[Stored items]
++++

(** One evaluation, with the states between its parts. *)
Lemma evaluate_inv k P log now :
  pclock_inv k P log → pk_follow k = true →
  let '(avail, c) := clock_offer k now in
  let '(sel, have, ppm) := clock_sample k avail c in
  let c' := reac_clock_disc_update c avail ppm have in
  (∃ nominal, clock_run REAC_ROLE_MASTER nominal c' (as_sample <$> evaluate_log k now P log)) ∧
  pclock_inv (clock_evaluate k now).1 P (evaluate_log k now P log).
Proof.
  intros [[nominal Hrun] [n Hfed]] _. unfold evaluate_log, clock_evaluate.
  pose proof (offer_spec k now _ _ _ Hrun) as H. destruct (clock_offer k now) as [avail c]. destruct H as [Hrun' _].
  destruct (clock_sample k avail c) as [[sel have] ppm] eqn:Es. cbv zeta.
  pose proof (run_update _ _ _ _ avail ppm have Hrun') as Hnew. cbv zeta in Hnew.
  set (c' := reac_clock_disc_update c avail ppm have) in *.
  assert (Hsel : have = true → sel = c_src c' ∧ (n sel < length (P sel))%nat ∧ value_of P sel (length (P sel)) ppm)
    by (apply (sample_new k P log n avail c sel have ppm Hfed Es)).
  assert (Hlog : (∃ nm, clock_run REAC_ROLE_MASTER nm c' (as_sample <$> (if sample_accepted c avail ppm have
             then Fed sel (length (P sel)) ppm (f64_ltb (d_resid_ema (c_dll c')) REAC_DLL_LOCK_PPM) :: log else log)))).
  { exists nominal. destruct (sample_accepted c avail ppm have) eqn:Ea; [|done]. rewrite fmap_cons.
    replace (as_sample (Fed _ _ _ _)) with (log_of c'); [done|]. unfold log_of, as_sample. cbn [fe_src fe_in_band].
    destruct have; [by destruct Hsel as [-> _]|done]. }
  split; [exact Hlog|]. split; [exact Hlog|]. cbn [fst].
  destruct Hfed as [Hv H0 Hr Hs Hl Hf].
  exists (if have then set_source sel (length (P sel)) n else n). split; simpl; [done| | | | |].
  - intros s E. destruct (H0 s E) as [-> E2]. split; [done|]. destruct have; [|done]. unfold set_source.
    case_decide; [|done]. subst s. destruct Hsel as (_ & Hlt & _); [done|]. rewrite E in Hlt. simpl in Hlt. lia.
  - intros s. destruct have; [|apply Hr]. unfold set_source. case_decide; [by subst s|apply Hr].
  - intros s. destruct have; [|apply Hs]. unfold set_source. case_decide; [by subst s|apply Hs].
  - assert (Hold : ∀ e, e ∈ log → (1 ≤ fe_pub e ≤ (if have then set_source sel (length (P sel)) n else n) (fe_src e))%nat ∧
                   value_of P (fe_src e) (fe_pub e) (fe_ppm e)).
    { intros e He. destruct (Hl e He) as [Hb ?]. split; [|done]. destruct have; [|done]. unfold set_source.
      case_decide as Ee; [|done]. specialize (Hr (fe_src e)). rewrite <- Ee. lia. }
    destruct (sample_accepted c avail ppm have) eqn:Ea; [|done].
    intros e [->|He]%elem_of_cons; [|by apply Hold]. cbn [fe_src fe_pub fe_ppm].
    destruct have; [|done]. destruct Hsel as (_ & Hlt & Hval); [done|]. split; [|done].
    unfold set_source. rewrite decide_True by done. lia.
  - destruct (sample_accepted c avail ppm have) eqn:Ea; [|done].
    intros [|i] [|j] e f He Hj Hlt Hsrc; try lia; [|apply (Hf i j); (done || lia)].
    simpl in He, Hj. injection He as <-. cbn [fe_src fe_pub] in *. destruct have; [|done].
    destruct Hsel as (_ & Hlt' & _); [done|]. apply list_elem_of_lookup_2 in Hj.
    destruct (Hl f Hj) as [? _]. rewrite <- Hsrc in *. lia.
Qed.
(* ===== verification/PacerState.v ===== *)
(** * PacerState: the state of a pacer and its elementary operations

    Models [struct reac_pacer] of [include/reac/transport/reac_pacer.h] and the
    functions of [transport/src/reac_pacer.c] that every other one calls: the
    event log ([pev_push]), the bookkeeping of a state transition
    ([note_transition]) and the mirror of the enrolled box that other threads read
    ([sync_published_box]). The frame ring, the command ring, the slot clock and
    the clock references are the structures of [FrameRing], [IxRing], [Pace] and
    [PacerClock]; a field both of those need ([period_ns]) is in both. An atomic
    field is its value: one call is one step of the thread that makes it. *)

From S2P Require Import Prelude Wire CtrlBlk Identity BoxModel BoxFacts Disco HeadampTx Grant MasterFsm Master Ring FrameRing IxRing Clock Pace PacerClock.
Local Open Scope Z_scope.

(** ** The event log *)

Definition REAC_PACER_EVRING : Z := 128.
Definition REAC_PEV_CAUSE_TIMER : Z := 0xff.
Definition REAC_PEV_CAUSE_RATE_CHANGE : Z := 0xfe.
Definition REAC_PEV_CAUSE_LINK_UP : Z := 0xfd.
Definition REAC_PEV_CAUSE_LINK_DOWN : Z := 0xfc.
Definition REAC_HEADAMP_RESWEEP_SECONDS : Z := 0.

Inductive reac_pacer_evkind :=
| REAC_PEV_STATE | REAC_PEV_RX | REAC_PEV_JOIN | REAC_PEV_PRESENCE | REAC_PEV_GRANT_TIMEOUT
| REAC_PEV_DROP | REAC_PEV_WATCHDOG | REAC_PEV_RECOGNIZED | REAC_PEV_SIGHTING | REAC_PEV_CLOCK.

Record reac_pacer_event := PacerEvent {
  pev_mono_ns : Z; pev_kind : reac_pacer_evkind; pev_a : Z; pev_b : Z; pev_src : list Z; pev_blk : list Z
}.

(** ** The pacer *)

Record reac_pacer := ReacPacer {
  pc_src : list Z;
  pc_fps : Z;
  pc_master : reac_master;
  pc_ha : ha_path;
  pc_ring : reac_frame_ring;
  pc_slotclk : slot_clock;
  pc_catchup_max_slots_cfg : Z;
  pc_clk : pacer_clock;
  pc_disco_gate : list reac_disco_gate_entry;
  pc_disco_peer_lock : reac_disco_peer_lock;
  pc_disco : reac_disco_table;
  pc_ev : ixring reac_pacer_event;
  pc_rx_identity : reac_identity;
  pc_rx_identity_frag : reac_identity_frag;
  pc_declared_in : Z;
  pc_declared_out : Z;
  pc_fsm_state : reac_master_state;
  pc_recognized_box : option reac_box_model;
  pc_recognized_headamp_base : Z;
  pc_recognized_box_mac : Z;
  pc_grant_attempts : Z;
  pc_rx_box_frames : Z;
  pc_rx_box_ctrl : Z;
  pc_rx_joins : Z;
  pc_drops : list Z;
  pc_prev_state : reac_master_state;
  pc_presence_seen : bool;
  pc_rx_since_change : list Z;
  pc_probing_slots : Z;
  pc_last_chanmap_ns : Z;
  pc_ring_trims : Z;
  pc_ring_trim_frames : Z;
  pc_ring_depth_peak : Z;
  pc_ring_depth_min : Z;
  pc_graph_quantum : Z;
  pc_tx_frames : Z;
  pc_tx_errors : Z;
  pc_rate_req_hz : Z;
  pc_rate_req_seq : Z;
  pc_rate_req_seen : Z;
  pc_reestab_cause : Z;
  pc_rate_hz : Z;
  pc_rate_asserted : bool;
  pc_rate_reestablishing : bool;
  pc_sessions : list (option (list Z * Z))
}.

++++

* **Problem details**
What is the number of lines in the entries above that hold the string "Hrun"? Please state that number alone.

* **Expected answer**
3